Until that moment, I didn’t know he was dead.
Six months earlier, Dave committed suicide after a years-long battle with combat-related post-traumatic stress disorder.
I had last talked to him when I was on deployment, two weeks before his death. As we typed online, he seemed intent on keeping me in good spirits while I was away. Days later, all social media was taken down on my ship and would not be restored for the rest of deployment.
This is why, when he passed, and the word was passed on social media, I didn’t find out. By the time I got back to the states, I had been gone for so long that everyone assumed that I knew.
When I knew him, Dave had already left the military and was pursuing graduate school. We’d met through mutual friends, and went on a single disastrous date. He showed up two hours late in an impressively rebuilt vintage car, we had no chemistry, and he kept trying to get me to stay out for beers on a work night. Even though our date was an epic failure, we remained good friends. It was the kind of friendship where we wouldn’t talk for a while and then we’d spend hours on a quiet evening catching up like no time had passed. When I was on deployment, he would chat with me on Facebook when I was bored and lonely on watch. He had a juvenile sense of humor and always made me laugh.
A vibrant, caring person was no longer in the world. The sadness that I felt was not only for the loss of my friend, but because of how alone and afraid he must have felt.

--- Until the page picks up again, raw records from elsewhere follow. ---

Definition writeInt (value : Z) : M (list Z) unit := fun out =>
  Ok (tt, out ++ [to_u8 (Z.shiftr (Z.land value 0xFF000000) 24);
                  to_u8 (Z.shiftr (Z.land value 0x00FF0000) 16);
                  to_u8 (Z.shiftr (Z.land value 0x0000FF00) 8);
                  to_u8 (Z.shiftr (Z.land value 0x000000FF) 0)]).

Definition writeLong (value : Z) : M (list Z) unit := fun out =>
  Ok (tt, out ++ [to_u8 (Z.shiftr (Z.land value 0xFF00000000000000) 56);
                  to_u8 (Z.shiftr (Z.land value 0x00FF000000000000) 48);
                  to_u8 (Z.shiftr (Z.land value 0x0000FF0000000000) 40);
                  to_u8 (Z.shiftr (Z.land value 0x000000FF00000000) 32);
                  to_u8 (Z.shiftr (Z.land value 0x00000000FF000000) 24);
                  to_u8 (Z.shiftr (Z.land value 0x0000000000FF0000) 16);
                  to_u8 (Z.shiftr (Z.land value 0x000000000000FF00) 8);
                  to_u8 (Z.shiftr (Z.land value 0x00000000000000FF) 0)]).

(** Floating point values are given by their bit patterns. *)
Definition writeFloat (value : Z) : M (list Z) unit := writeInt value.
Definition writeDouble (value : Z) : M (list Z) unit := writeLong value.

Definition writeBytes (value : list Z) : M (list Z) unit :=
  if zlen value =? 0 then ret () else writeArray value (zlen value) 0 (zlen value).

(** [writeChars] also writes the terminating NUL of [c_str()]. *)
Definition writeChars (value : list Z) : M (list Z) unit :=
  if zlen value =? 0 then ret ()
  else writeArray (value ++ [0]) (zlen value + 1) 0 (zlen value + 1).

Definition countUTFLength (value : list Z) : Z :=
  fold_left (fun utfCount charValue =>
    if (0 <? charValue) && (charValue <=? 127) then to_u32 (utfCount + 1)
    else if charValue <=? 2047 then to_u32 (utfCount + 2)
    else to_u32 (utfCount + 3)) value 0.

(** The bytes the encoding loop of [writeUTF] stores for one character; the
    loop writes them to a vector of [utfLength] bytes. *)
Definition utf_char (charValue : Z) : list Z :=
  if (0 <? charValue) && (charValue <=? 127) then [to_u8 charValue]
  else if charValue <=? 2047 then
    [to_u8 (Z.lor 0xC0 (Z.land 0x1F (Z.shiftr charValue 6)));
     to_u8 (Z.lor 0x80 (Z.land 0x3F charValue))]
  else
    [to_u8 (Z.lor 0xE0 (Z.land 0x0F (Z.shiftr charValue 12)));
     to_u8 (Z.lor 0x80 (Z.land 0x3F (Z.shiftr charValue 6)));
     to_u8 (Z.lor 0x80 (Z.land 0x3F charValue))].

Definition utf_encode (value : list Z) : list Z := flat_map utf_char value.

Definition writeUTF (value : list Z) : M (list Z) unit :=
  catch_io (
    let utfLength := countUTFLength value in
    if 65535 <? utfLength then raise UTFDataFormatException
    else
      let utfBytes := utf_encode value in
      (if utfLength <? zlen utfBytes then undef else ret ()) ;;;
      writeUnsignedShort utfLength ;;;
      if 0 <? utfLength then writeArray utfBytes (zlen utfBytes) 0 (zlen utfBytes) else ret ()).

End DataOutputStream.

(** ** The big-endian encoding *)
Fixpoint be (n : nat) (v : Z) : list Z :=
  match n with
  | O => []
  | S n => (v / 2 ^ (8 * Z.of_nat n)) mod 256 :: be n v
  end.

Fixpoint be_val (l : list Z) : Z :=
  match l with
  | [] => 0
  | b :: l => b * 2 ^ (8 * zlen l) + be_val l
  end.

Lemma length_be n v : length (be n v) = n.
Proof. induction n; simpl; congruence. Qed.

Lemma zlen_be n v : zlen (be n v) = Z.of_nat n.
Proof. unfold zlen. by rewrite length_be. Qed.
#[export] Hint Rewrite @zlen_be : zlen.

Lemma be_bytes n v : Forall (fun b => 0 <= b < 256) (be n v).
Proof.
  induction n; simpl; constructor; [|done]. by apply Z.mod_pos_bound.
Qed.

Lemma be_val_be n v : be_val (be n v) = v mod 2 ^ (8 * Z.of_nat n).
Proof.
  induction n as [|n IH]; [simpl; by rewrite Z.mod_1_r |].
  cbn [be be_val]. rewrite zlen_be, IH, (Nat2Z.inj_succ n).
  replace (8 * Z.succ (Z.of_nat n)) with (8 * Z.of_nat n + 8) by lia.
  rewrite Z.pow_add_r by lia. rewrite (Z.rem_mul_r v) by lia. change (2 ^ 8) with 256. lia.
Qed.

(** The encoding of an integer depends on its low bytes only. *)
Lemma be_congr n a b : a mod 2 ^ (8 * Z.of_nat n) = b mod 2 ^ (8 * Z.of_nat n) -> be n a = be n b.
Proof.
  induction n as [|n IH]; [done |]. cbn [be]. rewrite Nat2Z.inj_succ.
  replace (8 * Z.succ (Z.of_nat n)) with (8 * Z.of_nat n + 8) by lia.
  rewrite Z.pow_add_r by lia. change (2 ^ 8) with 256. set (p := 2 ^ (8 * Z.of_nat n)) in *.
  assert (Hp : 0 < p) by (subst p; lia). intros E.
  assert (E' : a mod p = b mod p).
  { rewrite <- (Z.mod_mod_divide a (p * 256) p), <- (Z.mod_mod_divide b (p * 256) p), E by (exists 256; lia).
    done. }
  rewrite IH by done. f_equal. rewrite !Z.rem_mul_r, E' in E by lia. nia.
Qed.

Lemma be_swrap n w v : 0 < w -> w = 8 * Z.of_nat n -> be n (swrap w v) = be n v.
Proof.
  intros Hw E. apply be_congr. rewrite <- E. apply (uwrap_swrap w v Hw).
Qed.

(** One byte of an integer, as the writers extract it. *)
Lemma byte_at v k :
  0 <= k -> to_u8 (Z.shiftr (Z.land v (Z.shiftl 255 k)) k) = (v / 2 ^ k) mod 256.
Proof.
  intros Hk. rewrite Z.shiftr_land, Z.shiftr_shiftl_l, Z.sub_diag, Z.shiftl_0_r by lia.
  change 255 with (Z.ones 8). rewrite Z.land_ones, Z.shiftr_div_pow2 by lia.
  apply uwrap_small. by apply Z.mod_pos_bound.
Qed.

Lemma writeShort_be v out :
  DataOutputStream.writeShort v out = Ok (tt, out ++ be 2 v).
Proof.
  unfold DataOutputStream.writeShort. change 0xFF00 with (Z.shiftl 255 8).
  change 0x00FF with (Z.shiftl 255 0). by rewrite !byte_at by lia.
Qed.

Over several years, he became more and more isolated, only sharing his internal struggle with very few. Despite the number of people who loved him and cared about his well-being, he had a burden he could not shake.
Above all, Dave felt that he could not ask for help.

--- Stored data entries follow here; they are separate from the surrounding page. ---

(**  The boolean stream is a lossless queue: booleans written to a fresh
    stream, sent with [marshal] and received with [unmarshal] over any input
    stream are read back in order; [marshal] writes exactly [marshalledSize]
    bytes and leaves the stream ready to be read by the second pass. *)
Theorem boolean_stream_roundtrip (l : list bool) :
  zlen l <= max_bits ->
  exists s, writeAll l BooleanStream.init = Ok (repeat tt (length l), s) /\
    exists bytes, BooleanStream.marshal s [] = Ok (BooleanStream.clear s, bytes) /\
      zlen bytes = BooleanStream.marshalledSize s /\ is_bytes bytes = true /\
      (exists s', readAll (length l) (BooleanStream.clear s) = Ok (l, s')) /\
      forall St (I : InputStream St) (L : InputStreamLaws St) (i : St) rest,
        stream_at i (bytes ++ rest) ->
        exists s1 i' s2, BooleanStream.unmarshal i = Ok (s1, i') /\ stream_at i' rest /\
          readAll (length l) s1 = Ok (l, s2).
Proof.
  intros Hl. destruct (writeAll_writing l BooleanStream.init [] writing_init) as (s & E & Hs); [len |].
  exists s. split; [done |]. exists (marshal_form s).
  split; [by rewrite (marshal_writes s l) |]. split; [by eapply zlen_marshal_form |].
  split; [by eapply is_bytes_marshal_form |]. split.
  { destruct (readAll_reading l _ (writing_clear s l Hs)) as (s' & E' & _). by exists s'. }
  intros St I L i rest Hi. destruct (unmarshal_reads s l Hs) as (s1 & Hr & Hrd).
  destruct (Hr rest i Hi) as (i' & E1 & Hi').
  destruct (readAll_reading l s1 Hrd) as (s2 & E2 & _). by exists s1, i', s2.
Qed.

(**  The overload of [marshal] that appends to a vector drops the last byte
    of flags: for every non-empty stream it appends one byte less than
    [marshalledSize], and on an empty one it forms a pointer before the data. *)
Theorem marshal_vector_drops_last (l : list bool) s out :
  writing s l ->
  (l = [] -> BooleanStream.marshal_vector s out = Err Undefined) /\
  (l <> [] -> exists bytes, BooleanStream.marshal_vector s out = Ok (tt, out ++ bytes) /\
     zlen bytes = BooleanStream.marshalledSize s - 1 /\
     exists last, marshal_form s = bytes ++ [last]).
Proof.
  intros Hw. destruct (writing_limit s l Hw) as (Hl & Hlow & Hhigh & Hsz).
  unfold BooleanStream.marshal_vector. split; intros Hne.
  - subst l. rewrite zlen_nil in Hlow. destruct (Z.ltb_spec (BooleanStream.arrayLimit s - 1) 0); [done | lia].
  - apply nonempty_zlen in Hne.
    destruct (Z.ltb_spec (BooleanStream.arrayLimit s - 1) 0); [lia |].
    destruct (Z.leb_spec (zlen (BooleanStream.data s)) (BooleanStream.arrayLimit s - 1)); [lia |]. cbn [orb].
    destruct (lookup_lt_is_Some_2 (BooleanStream.data s) (Z.to_nat (BooleanStream.arrayLimit s - 1)))
      as [last Hlast]; [unfold zlen in *; lia |].
    set (bytes := take (Z.to_nat (BooleanStream.arrayLimit s - 1)) (BooleanStream.data s)).
    assert (Hform : marshal_form s = (size_field (BooleanStream.arrayLimit s) ++ bytes) ++ [last]).
    { unfold marshal_form. rewrite <- app_assoc. f_equal.
      replace (Z.to_nat (BooleanStream.arrayLimit s)) with (S (Z.to_nat (BooleanStream.arrayLimit s - 1))) by lia.
      by rewrite (take_S_r _ _ last). }
    exists (size_field (BooleanStream.arrayLimit s) ++ bytes). split; [|split].
    + do 3 f_equal. unfold size_field. destruct (Z.ltb_spec (BooleanStream.arrayLimit s) 64); [by rewrite uwrap_small by lia |].
      destruct (Z.ltb_spec (BooleanStream.arrayLimit s) 256); [by rewrite uwrap_small by lia |].
      cbn [be]. change 0xFF with (Z.ones 8). unfold uwrap.
      rewrite Z.shiftr_div_pow2, Z.land_ones, Z.mod_mod by lia.
      change (8 * Z.of_nat 1) with 8. change (8 * Z.of_nat 0) with 0. by rewrite Z.pow_0_r, Z.div_1_r.
    + rewrite <- (zlen_marshal_form s l Hw), Hform. len.
    + by exists last.
Qed.

(** ** Instances *)
Lemma boolean_stream_roundtrip_witness :
  exists s, writeAll [true; false; true] BooleanStream.init = Ok ([tt; tt; tt], s) /\
    exists s', readAll 3 (BooleanStream.clear s) = Ok ([true; false; true], s').
Proof.
  destruct (boolean_stream_roundtrip [true; false; true] ltac:(vm_compute; discriminate))
    as (s & Hw & bytes & _ & _ & _ & Hr & _).
  exists s. split; [exact Hw | exact Hr].
Defined.

(** Nine flags in two bytes. *)
Definition nine_flags : BooleanStream.t :=
  BooleanStream.mk (255 :: 1 :: replicate 998 0) 2 1 1.
Lemma nine_flags_writing : writing nine_flags (replicate 9 true).
Proof.
  unfold writing. cbn [BooleanStream.data BooleanStream.arrayPos BooleanStream.bytePos BooleanStream.arrayLimit nine_flags].
  repeat split; try (vm_compute; congruence). exists (8 * 998 + 7)%nat. vm_compute. reflexivity.
Qed.
Lemma marshal_vector_drops_last_witness :
  exists bytes, BooleanStream.marshal_vector nine_flags [] = Ok (tt, bytes) /\
    zlen bytes = BooleanStream.marshalledSize nine_flags - 1.
Proof.
  destruct (marshal_vector_drops_last (replicate 9 true) nine_flags [] nine_flags_writing) as [_ H].
  destruct (H ltac:(discriminate)) as (bytes & E & Hz & _). exists bytes. split; [exact E | exact Hz].
Defined.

Nothing is more terrifying on a health survey than the box that asks if you would like to seek professional help for your mental health — whether related to combat, sexual trauma, or operational stress.
In the military, we are trained from the very beginning to not show any signs of weakness — suck it up. Don’t complain, because you’ve actually got a pretty great deal. Someone else has it worse. You look at everyone around you, who ostensibly have had the same experience in the same pocket of time that you did and seem completely fine. You don’t feel that way, but they seem fine, so that must make you weak.
Recently, I sat in my office as fellow servicemembers sat around filling out their post-deployment health assessments. Numerous people poked fun about the questions about needing professional help for mental health. The mockery stemmed more the bravado ingrained in us all to show strength, to thrive in chaotic, unpleasant situations. It is easier than admitting that you are not the same person who left home six months ago, no matter where you deployed to, no matter how austere or supported.
However, you are not the same. But still, you balk at admitting, “I am not okay.” You think, why waste a professional’s valuable time when someone else needs it more? Suck it up.
Dave sucked it up, and Dave is gone; but we’re still here. And if anything, we should use his unwillingness to ask for help as a cautionary tale for the perils of mental health and the trap we fall into as service members afraid to ask for help.